How to complete this task - Please go through the records below and return every line holding the word "TrimSuffix".

Given information -

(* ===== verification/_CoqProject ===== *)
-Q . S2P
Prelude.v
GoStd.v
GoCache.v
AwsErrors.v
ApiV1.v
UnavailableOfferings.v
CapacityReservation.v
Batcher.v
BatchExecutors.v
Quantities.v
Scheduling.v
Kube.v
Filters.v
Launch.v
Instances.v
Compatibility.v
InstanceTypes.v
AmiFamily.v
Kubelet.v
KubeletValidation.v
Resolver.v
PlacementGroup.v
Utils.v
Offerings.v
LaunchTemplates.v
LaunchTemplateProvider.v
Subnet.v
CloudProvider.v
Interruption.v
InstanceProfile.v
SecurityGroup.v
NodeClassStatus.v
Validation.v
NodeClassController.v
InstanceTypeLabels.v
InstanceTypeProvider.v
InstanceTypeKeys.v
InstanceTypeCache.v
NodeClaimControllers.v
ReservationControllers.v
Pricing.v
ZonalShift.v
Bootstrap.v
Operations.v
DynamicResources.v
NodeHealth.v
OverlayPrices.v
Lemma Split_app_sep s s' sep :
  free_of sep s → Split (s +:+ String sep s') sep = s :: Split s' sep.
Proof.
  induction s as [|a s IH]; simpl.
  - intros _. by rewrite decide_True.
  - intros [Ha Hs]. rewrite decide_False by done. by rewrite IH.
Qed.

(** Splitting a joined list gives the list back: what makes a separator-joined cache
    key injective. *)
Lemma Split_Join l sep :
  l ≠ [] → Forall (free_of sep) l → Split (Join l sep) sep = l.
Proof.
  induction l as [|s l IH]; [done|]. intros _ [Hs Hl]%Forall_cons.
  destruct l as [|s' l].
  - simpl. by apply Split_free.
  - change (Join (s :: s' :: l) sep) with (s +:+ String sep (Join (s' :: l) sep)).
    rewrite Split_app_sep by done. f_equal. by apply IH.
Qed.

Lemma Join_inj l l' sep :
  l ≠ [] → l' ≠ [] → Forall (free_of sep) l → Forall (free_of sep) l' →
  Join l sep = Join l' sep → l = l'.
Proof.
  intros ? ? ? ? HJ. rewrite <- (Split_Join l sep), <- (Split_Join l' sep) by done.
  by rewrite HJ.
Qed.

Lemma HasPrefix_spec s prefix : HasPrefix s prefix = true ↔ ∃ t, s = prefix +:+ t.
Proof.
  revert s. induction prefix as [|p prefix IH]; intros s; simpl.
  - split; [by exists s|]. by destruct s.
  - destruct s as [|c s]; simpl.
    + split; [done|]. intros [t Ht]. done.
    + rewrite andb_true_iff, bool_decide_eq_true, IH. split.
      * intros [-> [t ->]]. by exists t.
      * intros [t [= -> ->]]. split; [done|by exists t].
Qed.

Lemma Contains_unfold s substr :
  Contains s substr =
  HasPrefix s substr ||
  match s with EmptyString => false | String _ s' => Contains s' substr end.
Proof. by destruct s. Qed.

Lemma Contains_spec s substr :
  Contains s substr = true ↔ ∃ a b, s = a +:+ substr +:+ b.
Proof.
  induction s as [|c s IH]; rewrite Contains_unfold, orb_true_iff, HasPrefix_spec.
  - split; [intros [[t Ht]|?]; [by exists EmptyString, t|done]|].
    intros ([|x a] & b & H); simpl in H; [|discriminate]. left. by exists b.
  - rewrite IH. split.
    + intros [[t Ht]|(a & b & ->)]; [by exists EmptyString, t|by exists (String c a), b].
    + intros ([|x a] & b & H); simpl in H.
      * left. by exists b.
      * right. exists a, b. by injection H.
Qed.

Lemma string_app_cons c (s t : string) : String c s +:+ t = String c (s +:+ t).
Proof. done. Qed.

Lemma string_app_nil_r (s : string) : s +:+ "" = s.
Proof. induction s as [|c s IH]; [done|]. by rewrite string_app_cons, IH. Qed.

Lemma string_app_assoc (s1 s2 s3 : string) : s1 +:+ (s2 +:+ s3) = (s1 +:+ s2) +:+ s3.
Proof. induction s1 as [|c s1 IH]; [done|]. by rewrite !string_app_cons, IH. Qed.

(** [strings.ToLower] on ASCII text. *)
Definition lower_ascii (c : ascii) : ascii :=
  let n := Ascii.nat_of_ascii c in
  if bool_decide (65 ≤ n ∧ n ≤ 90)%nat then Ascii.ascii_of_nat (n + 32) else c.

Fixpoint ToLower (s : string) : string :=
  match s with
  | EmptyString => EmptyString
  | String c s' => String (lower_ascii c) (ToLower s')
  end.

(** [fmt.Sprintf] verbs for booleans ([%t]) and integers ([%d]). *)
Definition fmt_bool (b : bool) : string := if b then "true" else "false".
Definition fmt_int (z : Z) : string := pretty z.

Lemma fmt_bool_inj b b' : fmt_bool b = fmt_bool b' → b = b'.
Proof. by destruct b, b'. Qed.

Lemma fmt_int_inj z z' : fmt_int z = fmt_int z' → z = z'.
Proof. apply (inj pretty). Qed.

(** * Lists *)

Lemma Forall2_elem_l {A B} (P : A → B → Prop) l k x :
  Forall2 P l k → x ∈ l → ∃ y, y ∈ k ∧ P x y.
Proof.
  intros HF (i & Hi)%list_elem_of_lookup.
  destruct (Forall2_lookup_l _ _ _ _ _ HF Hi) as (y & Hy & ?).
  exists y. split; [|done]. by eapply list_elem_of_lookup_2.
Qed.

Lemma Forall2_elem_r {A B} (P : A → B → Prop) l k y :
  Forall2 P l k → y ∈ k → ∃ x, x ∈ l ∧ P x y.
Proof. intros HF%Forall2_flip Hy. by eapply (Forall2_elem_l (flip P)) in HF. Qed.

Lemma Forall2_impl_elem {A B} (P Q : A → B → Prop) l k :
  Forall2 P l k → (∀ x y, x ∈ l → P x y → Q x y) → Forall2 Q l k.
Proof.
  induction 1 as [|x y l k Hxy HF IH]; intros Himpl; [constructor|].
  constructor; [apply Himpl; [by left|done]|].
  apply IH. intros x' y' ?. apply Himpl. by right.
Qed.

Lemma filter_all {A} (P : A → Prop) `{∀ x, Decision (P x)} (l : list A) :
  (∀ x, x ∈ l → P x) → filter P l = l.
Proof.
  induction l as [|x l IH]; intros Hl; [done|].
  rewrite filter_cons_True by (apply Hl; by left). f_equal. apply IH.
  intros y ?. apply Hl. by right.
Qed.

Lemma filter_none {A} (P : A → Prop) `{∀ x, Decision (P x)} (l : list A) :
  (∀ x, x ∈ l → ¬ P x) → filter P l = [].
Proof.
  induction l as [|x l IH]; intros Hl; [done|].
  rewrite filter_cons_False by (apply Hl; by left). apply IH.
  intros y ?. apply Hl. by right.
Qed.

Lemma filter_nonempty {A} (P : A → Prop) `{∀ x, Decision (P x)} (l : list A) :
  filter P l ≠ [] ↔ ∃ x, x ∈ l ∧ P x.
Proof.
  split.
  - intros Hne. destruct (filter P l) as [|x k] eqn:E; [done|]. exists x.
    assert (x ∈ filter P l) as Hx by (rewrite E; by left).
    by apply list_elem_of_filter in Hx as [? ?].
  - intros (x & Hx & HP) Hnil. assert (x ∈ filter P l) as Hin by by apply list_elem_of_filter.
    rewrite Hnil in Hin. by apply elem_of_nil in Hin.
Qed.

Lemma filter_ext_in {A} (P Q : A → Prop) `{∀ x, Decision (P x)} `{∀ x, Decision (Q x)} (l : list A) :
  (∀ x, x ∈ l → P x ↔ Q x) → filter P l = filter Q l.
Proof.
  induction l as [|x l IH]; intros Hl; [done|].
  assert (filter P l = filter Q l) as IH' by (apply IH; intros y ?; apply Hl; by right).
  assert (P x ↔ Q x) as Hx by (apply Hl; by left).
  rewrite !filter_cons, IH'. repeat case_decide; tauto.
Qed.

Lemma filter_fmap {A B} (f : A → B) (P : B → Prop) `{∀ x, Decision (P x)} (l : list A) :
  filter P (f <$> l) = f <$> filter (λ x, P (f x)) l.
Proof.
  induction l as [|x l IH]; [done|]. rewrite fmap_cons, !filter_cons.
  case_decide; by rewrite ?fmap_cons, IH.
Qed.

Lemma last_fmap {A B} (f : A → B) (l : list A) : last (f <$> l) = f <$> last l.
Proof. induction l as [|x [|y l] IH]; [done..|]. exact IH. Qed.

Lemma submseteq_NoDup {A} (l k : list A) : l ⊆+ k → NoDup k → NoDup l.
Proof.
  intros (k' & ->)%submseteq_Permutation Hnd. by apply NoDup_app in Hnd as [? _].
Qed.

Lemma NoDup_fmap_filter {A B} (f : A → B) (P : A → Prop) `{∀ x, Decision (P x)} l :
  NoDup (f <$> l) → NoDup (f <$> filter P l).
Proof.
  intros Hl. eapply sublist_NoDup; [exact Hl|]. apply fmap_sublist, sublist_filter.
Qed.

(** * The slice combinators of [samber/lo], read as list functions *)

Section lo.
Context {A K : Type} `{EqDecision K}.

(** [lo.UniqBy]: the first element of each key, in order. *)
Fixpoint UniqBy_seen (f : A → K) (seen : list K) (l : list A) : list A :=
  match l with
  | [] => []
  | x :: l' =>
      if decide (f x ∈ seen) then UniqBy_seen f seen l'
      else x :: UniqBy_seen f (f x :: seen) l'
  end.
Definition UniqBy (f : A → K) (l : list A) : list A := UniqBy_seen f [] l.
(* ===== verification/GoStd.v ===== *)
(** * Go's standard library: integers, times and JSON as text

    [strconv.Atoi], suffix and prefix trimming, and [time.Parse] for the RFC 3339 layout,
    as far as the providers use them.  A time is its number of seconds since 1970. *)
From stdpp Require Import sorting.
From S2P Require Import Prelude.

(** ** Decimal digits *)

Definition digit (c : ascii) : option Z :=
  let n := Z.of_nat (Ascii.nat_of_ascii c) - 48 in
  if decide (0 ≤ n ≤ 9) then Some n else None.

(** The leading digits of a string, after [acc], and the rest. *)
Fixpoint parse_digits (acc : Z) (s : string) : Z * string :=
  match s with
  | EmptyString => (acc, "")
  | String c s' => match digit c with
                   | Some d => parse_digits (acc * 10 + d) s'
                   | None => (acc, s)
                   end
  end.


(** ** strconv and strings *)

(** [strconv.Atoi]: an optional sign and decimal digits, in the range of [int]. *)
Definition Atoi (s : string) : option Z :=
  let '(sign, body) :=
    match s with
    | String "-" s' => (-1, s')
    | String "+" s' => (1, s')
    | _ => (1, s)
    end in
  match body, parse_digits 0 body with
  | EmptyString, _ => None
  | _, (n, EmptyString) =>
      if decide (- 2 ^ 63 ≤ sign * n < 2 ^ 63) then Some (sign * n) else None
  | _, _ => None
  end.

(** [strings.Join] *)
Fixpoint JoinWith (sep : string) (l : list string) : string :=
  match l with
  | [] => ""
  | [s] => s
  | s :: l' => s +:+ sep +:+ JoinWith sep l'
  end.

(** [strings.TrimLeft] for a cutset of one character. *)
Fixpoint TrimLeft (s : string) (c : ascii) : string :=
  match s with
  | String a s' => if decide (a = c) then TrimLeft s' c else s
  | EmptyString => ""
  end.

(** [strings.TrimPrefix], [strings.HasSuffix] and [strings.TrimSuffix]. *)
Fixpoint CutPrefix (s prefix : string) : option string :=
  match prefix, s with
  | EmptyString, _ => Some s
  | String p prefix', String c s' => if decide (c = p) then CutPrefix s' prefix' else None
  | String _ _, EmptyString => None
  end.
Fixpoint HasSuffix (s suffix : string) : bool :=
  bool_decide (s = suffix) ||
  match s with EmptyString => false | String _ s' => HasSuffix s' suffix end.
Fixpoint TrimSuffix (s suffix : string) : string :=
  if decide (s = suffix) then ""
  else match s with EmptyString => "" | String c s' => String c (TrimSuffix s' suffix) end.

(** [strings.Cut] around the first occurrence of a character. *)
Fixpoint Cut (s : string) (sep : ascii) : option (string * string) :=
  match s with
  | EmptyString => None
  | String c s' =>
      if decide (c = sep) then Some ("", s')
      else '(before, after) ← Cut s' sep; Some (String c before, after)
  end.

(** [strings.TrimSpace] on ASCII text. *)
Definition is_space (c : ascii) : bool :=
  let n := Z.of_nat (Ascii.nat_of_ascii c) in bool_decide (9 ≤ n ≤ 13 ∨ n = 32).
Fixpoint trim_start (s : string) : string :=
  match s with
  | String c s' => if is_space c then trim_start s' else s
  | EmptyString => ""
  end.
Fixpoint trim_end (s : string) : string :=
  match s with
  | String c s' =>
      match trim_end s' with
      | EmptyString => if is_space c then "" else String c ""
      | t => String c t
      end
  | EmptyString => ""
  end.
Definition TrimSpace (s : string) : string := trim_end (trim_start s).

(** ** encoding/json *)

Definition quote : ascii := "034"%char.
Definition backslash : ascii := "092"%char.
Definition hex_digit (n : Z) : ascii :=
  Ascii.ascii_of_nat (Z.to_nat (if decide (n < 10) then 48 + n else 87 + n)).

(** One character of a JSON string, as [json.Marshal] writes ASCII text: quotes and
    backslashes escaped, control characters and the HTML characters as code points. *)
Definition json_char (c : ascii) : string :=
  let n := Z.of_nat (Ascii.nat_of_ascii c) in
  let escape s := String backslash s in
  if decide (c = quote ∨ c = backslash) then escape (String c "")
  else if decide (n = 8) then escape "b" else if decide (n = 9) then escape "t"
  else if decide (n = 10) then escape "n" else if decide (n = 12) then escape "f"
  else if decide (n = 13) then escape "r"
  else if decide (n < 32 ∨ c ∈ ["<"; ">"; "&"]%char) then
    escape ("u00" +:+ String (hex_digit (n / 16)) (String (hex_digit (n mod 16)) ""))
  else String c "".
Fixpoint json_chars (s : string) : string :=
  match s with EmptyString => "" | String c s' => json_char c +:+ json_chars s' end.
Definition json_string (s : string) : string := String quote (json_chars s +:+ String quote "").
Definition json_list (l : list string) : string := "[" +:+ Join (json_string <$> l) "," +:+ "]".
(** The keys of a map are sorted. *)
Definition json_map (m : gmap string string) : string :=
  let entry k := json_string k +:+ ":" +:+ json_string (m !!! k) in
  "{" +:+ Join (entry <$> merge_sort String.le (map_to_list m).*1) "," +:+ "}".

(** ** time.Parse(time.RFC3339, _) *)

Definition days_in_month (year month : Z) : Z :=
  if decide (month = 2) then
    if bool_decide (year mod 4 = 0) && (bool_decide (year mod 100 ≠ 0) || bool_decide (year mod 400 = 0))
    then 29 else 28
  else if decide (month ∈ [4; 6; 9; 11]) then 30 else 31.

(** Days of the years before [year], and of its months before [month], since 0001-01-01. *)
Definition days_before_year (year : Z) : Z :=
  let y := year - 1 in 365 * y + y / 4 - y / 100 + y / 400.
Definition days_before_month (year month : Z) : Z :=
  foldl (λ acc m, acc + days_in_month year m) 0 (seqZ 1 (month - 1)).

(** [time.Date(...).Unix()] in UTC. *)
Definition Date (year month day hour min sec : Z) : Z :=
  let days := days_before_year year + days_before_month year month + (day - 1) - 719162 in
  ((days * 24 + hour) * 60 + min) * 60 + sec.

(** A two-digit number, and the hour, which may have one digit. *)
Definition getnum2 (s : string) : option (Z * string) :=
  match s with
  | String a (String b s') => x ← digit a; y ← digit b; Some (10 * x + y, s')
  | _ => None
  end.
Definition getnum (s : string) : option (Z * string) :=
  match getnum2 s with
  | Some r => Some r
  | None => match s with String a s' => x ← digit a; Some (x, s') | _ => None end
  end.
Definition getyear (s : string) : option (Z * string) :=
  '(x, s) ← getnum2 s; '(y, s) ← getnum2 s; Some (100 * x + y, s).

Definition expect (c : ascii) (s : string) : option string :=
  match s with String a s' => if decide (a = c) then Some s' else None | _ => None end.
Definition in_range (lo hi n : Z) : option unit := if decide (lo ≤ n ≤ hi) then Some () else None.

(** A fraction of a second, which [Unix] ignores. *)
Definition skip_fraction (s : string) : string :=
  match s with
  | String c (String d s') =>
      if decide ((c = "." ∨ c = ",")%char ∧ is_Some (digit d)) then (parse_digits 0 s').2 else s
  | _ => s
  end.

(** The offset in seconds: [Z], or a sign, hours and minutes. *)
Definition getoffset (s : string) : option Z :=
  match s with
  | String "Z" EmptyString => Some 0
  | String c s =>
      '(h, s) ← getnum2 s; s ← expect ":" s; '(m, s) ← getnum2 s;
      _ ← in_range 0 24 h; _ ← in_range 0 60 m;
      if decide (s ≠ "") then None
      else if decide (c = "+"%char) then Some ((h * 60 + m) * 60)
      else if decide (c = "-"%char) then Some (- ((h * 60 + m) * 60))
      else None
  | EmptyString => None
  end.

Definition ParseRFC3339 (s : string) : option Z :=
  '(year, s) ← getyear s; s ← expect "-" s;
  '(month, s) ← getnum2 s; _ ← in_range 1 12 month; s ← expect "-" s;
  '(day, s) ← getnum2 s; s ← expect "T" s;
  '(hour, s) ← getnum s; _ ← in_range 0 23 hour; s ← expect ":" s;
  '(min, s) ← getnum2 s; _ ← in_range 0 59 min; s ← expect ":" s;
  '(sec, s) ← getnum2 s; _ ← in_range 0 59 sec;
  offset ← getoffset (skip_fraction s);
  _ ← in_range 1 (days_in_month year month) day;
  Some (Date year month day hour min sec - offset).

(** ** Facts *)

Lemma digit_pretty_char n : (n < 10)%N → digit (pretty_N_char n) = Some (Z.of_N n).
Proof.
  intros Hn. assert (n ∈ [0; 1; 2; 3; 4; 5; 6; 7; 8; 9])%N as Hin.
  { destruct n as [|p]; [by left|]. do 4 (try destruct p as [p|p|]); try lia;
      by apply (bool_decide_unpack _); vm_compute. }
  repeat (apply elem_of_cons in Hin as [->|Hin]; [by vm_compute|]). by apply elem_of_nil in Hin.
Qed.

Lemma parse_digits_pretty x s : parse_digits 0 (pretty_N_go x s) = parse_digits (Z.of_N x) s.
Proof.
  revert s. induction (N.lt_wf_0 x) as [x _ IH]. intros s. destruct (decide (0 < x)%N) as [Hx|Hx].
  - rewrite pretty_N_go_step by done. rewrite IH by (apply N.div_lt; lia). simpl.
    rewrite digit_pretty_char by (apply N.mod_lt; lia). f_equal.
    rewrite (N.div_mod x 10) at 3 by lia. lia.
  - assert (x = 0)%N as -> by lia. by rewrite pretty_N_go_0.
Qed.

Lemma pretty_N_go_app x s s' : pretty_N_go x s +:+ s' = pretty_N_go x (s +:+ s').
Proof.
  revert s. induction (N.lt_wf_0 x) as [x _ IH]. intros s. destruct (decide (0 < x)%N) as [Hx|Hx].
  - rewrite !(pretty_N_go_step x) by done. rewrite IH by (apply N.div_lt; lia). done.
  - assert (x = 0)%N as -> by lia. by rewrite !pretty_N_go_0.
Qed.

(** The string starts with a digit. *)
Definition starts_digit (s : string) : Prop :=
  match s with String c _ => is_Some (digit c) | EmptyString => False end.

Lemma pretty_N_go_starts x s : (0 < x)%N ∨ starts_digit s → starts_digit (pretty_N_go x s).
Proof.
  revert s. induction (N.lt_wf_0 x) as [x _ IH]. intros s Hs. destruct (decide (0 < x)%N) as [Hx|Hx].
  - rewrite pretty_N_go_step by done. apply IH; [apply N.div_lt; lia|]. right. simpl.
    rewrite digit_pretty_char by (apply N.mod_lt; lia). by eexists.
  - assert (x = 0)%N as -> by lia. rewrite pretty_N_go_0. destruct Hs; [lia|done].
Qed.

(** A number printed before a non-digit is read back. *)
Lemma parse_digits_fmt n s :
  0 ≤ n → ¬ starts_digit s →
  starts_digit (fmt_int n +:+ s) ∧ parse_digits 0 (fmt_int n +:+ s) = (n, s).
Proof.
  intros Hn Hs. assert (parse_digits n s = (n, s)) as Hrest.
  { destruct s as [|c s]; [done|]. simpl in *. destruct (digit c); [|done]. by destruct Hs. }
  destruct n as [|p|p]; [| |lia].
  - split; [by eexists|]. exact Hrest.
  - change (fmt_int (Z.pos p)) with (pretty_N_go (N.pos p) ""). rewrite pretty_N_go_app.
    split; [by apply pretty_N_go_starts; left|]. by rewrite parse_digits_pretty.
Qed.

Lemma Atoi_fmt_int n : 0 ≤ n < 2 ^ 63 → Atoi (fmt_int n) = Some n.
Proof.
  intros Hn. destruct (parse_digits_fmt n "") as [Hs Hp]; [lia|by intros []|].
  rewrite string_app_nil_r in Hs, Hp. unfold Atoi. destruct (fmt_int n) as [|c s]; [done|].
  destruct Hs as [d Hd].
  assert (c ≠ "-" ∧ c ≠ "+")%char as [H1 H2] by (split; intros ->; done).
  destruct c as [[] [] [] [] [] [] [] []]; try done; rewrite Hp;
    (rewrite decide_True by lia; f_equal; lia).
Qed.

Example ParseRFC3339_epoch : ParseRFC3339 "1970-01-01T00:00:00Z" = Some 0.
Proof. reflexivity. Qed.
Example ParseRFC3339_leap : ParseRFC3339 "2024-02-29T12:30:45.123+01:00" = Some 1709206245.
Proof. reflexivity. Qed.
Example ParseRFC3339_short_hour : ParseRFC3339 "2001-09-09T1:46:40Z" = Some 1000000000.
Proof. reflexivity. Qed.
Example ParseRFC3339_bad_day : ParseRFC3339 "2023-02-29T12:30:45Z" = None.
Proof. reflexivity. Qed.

Task answer -
(** [strings.TrimPrefix], [strings.HasSuffix] and [strings.TrimSuffix]. *)
Fixpoint TrimSuffix (s suffix : string) : string :=
  else match s with EmptyString => "" | String c s' => String c (TrimSuffix s' suffix) end.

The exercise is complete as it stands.